It’s been almost one thousand years since the last time I wrote here :”) and just so you know, I had attempted to write again several times after last October, but I didn’t finish any of them. Yeah, just me being me, full acceleration at first, then running out of NOS before the finish line. And just me being me, mood level should be at its lightest green otherwise no writing could be done.
I want to share a bit about what I absorbed last year. It’s about life phases according to William Shakespeare. He expressed that idea in one of his plays called As You Like It, in which one of the characters called Jacques, described human life as having seven periods of checkpoints.
Naaah I haven’t seen the play nor googled the story or whatever. I just read this book called Poems For Life. It’s a book filled with poems selected by Laura Barber. She was inspired by Shakespeare and structured the book into seven chapters.
And no, it’s not that I’m into poetry. I just found that poems turned out to be quite interesting (for some reasons :p) and might be worth the checking. So I bought the book, and checked.
Unfortunately, heavy poems don’t suit me.
I couldn’t really grab the beauty of the poems written in that book. Firstly because I only read some of them. Secondly, it’s all because I only looked for the ones whose titles caught my attention. And lastly, they stimulated my imagination way too intensively that I got really dizzy.
The funny thing is, the book structure really gets me. I’m totally digging the concept that our lives really are divided into seven episodes. And as a 22-year-old girl who is obviously turning twenty freaking three soon, I have pretty much realized where I am standing at the moment.

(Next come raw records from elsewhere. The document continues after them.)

(** * The Hanabi game state: a shallow embedding of [hanabi_state.cc]

    The development follows hanabi_lib/hanabi_state.cc function by function.
    C++ [int] values are unbounded integers of [Z] (signed overflow is
    undefined in C++ and no function below relies on it); where the source
    compares or combines an [int] with a [size_t] the conversion to the
    unsigned 64-bit type is written out with [to_size_t].  A [double] is a
    binary64 float of [PrimFloat].  A call that does
    not return normally yields a [Fault]: a failed [REQUIRE], a failed
    [assert], [std::abort], an access outside a vector, or a division by
    zero.  Every function of the file is modelled except [ToString], which
    renders text through functions of hanabi_hand and util that are not
    among the sources. *)

From Stdlib Require Import ZArith QArith Qabs Lia.
From Stdlib Require PrimFloat FloatOps FloatAxioms SpecFloat Uint63.
From stdpp Require Import base tactics option list.

Local Open Scope Z_scope.

(** ** Results of fallible calls *)

Inductive fault : Set :=
  | RequireFailed    (* REQUIRE(expr) with expr false *)
  | AssertFailed     (* assert(expr) with expr false *)
  | Aborted          (* std::abort() *)
  | OutOfBounds      (* v[i] with i outside [0, v.size()) *)
  | DivisionByZero.  (* x / 0 or x % 0 *)

Inductive result (A : Type) : Type :=
  | Ok (a : A)
  | Fault (e : fault).
Arguments Ok {A} a.
Arguments Fault {A} e.

#[global] Instance result_ret : MRet result := @Ok.
#[global] Instance result_bind : MBind result :=
  λ A B f m, match m with Ok a => f a | Fault e => Fault e end.

Definition REQUIRE (b : bool) : result unit :=
  if b then Ok tt else Fault RequireFailed.

Definition assert (b : bool) : result unit :=
  if b then Ok tt else Fault AssertFailed.

(** [v[i]] for a [std::vector] and a signed index. *)
Definition vec_at {A} (v : list A) (i : Z) : result A :=
  if 0 <=? i then
    match v !! Z.to_nat i with
    | Some x => Ok x
    | None => Fault OutOfBounds
    end
  else Fault OutOfBounds.

(** [v[i] = x]. *)
Definition vec_set {A} (v : list A) (i : Z) (x : A) : result (list A) :=
  _ ← vec_at v i; Ok (<[Z.to_nat i := x]> v).

(** Conversion of a signed integer to [size_t] (64 bits). *)
Definition to_size_t (z : Z) : Z := z mod 2 ^ 64.

(** Conversion to [uint8_t]. *)
Definition to_uint8 (z : Z) : Z := z mod 2 ^ 8.

(** [v.size()] *)
Definition size {A} (v : list A) : Z := Z.of_nat (length v).

(** The integers [0, 1, ..., n-1] of a [for (int i = 0; i < n; ++i)] loop. *)
Definition upto (n : Z) : list Z := Z.of_nat <$> seq 0 (Z.to_nat n).

(** [std::accumulate(v.begin(), v.end(), 0)]: the elements added from left
    to right, starting from 0.  The [int] sum of the source is this sum as
    long as every partial sum [accumulate (take k v)] is an [int]. *)
Definition accumulate (v : list Z) : Z := foldl Z.add 0 v.

(** ** Cards *)

Module HanabiCard.
(** Modelled from the spec: the card value type of hanabi_card.h (a color
    and rank pair, or the invalid sentinel built by the default
    constructor); only its uses are in hanabi_state.cc. *)
Record t : Set := mk { Color : Z; Rank : Z }.

(** [HanabiCard()] *)
Definition invalid : t := mk (-1) (-1).

Definition IsValid (c : t) : bool := (0 <=? Color c) && (0 <=? Rank c).

#[global] Instance eq_dec : EqDecision t.
Proof. solve_decision. Defined.
End HanabiCard.

(** ** Moves *)

Module HanabiMove.
(** Modelled from the spec: the move value type of hanabi_move.h, a type
    tag with the fields read by [CardIndex()], [TargetOffset()],
    [Color()] and [Rank()]. *)
Inductive type : Set :=
  kInvalid | kPlay | kDiscard | kRevealColor | kRevealRank | kDeal.

Record t : Set := mk {
  MoveType : type;
  CardIndex : Z;
  TargetOffset : Z;
  Color : Z;
  Rank : Z }.

Definition Deal (color rank : Z) : t := mk kDeal (-1) (-1) color rank.
Definition Discard (i : Z) : t := mk kDiscard i (-1) (-1) (-1).
Definition Play (i : Z) : t := mk kPlay i (-1) (-1) (-1).
Definition RevealColor (target color : Z) : t :=
  mk kRevealColor (-1) target color (-1).
Definition RevealRank (target rank : Z) : t :=
  mk kRevealRank (-1) target (-1) rank.

#[global] Instance type_eq_dec : EqDecision type.
Proof. solve_decision. Defined.
#[global] Instance eq_dec : EqDecision t.
Proof. solve_decision. Defined.
End HanabiMove.

(** ** Game configuration *)

Module HanabiGame.
Inductive AgentObservationType : Set := kMinimal | kCardKnowledge | kSeer.

(** Modelled from the spec: the read-only configuration of hanabi_game.h,
    taken as a record of the values and tables that hanabi_state.cc reads
    through [ParentGame()]. *)
Record t : Type := mk {
  NumColors : Z;
  NumRanks : Z;
  NumPlayers : Z;
  HandSize : Z;
  MaxInformationTokens : Z;
  MaxLifeTokens : Z;
  ObservationType : AgentObservationType;
  NumberCardInstances : Z → Z → Z;
  MaxChanceOutcomes : Z;
  GetChanceOutcome : Z → HanabiMove.t;
  GetSampledStartPlayer : Z }.
End HanabiGame.

(** ** Hands *)

Module HanabiHand.
(** Modelled from the spec: the hand of hanabi_hand.h, an ordered sequence
    of cards each paired with a knowledge record; a hint marks the hinted
    value on the matching cards and rules it out on the others, and
    reports the matching positions that were not hinted before. *)
Record ValueKnowledge : Set := mkValue {
  value_ : Z;
  value_plausible_ : list bool }.

Definition new_value (value_range : Z) : ValueKnowledge :=
  mkValue (-1) (replicate (Z.to_nat value_range) true).

Definition ValueHinted (k : ValueKnowledge) : bool := 0 <=? value_ k.

Definition ApplyIsValueHint (k : ValueKnowledge) (value : Z) : ValueKnowledge :=
  mkValue value
    (<[Z.to_nat value := true]>
       (replicate (length (value_plausible_ k)) false)).

Definition ApplyIsNotValueHint (k : ValueKnowledge) (value : Z) : ValueKnowledge :=
  mkValue (value_ k) (<[Z.to_nat value := false]> (value_plausible_ k)).

Record CardKnowledge : Set := mkKnowledge {
  color_ : ValueKnowledge;
  rank_ : ValueKnowledge }.

(** [CardKnowledge(num_colors, num_ranks)] *)
Definition new_knowledge (num_colors num_ranks : Z) : CardKnowledge :=
  mkKnowledge (new_value num_colors) (new_value num_ranks).

Definition ColorHinted (k : CardKnowledge) : bool := ValueHinted (color_ k).
Definition RankHinted (k : CardKnowledge) : bool := ValueHinted (rank_ k).

Definition ApplyIsColorHint (k : CardKnowledge) (color : Z) : CardKnowledge :=
  mkKnowledge (ApplyIsValueHint (color_ k) color) (rank_ k).
Definition ApplyIsNotColorHint (k : CardKnowledge) (color : Z) : CardKnowledge :=
  mkKnowledge (ApplyIsNotValueHint (color_ k) color) (rank_ k).
Definition ApplyIsRankHint (k : CardKnowledge) (rank : Z) : CardKnowledge :=
  mkKnowledge (color_ k) (ApplyIsValueHint (rank_ k) rank).
Definition ApplyIsNotRankHint (k : CardKnowledge) (rank : Z) : CardKnowledge :=
  mkKnowledge (color_ k) (ApplyIsNotValueHint (rank_ k) rank).

Record t : Set := mk {
  Cards : list HanabiCard.t;
  Knowledge : list CardKnowledge }.

Definition empty : t := mk [] [].

(** [Clear()] *)
Definition Clear (h : t) : t := empty.

Definition AddCard (h : t) (card : HanabiCard.t) (k : CardKnowledge) : t :=
  mk (Cards h ++ [card]) (Knowledge h ++ [k]).

(** [RemoveFromHand(card_index, discard_pile)]: the pile is [None] for a
    null pointer; returns the hand and the pile after the call. *)
Definition RemoveFromHand (h : t) (card_index : Z)
    (discard_pile : option (list HanabiCard.t))
    : result (t * option (list HanabiCard.t)) :=
  card ← vec_at (Cards h) card_index;
  Ok (mk (delete (Z.to_nat card_index) (Cards h))
         (delete (Z.to_nat card_index) (Knowledge h)),
      (λ pile, pile ++ [card]) <$> discard_pile).

Definition SetCard (h : t) (index : Z) (card : HanabiCard.t)
    (k : CardKnowledge) : result t :=
  _ ← vec_at (Cards h) index;
  Ok (mk (<[Z.to_nat index := card]> (Cards h))
         (<[Z.to_nat index := k]> (Knowledge h))).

In last December of 2013, I posted this on Path:
~ It’s funny how we finally reach a certain phase of life and look back to those previous phases. The Barbies and the Polly Pockets. Your Tazos and your Tamiyas. Our laptops and our iPhones. Our whines in front of Toys R Us, our smirks in front of the cashier. Their tears receiving the bills. Then there came the invitations. Took us to malls before weekends when the number 17 somehow became familiar — familiarly decorated.
Now we’re entering this phase, guys. The phase in which people are chopping their books, dumping them in the blender, waiting for them to mix and getting ready to drink it. Or better, eat them while raw with a bit of jam and peanut butter. Then they think they’re full and ready to rumble. In the jungle, they say.
Some then decide to build a home of their own instead. Maybe with books, maybe not. Adding some veggies, fruit, eggs, and meat. Plus some sprinkles of love, most necessarily. “Rumble in the jungle, this is our jungle.” said the lovebirds. “My juice and my toast, she will make.” said the red bird. The white bird nods, happily. And then all of us go back to those stores in malls, right before the weekends. Looking for what makes us look best, in the event of what is called “best”. And there goes the cycle for about 5-7 years.
Continued by the white outfits, to avoid the misfit, in the closing phase of our lives.~
Yeah. Being 20ish is like.. “I’ve been there” “I’ve done that” “Look at all of those highschoolers” “Awww you’re getting married” and “Where am I going?”.
It’s like I need to know where I am what I want who I am what I need what I can what is good to me what I like what I choose and what I will do.
It becomes important. It never was before.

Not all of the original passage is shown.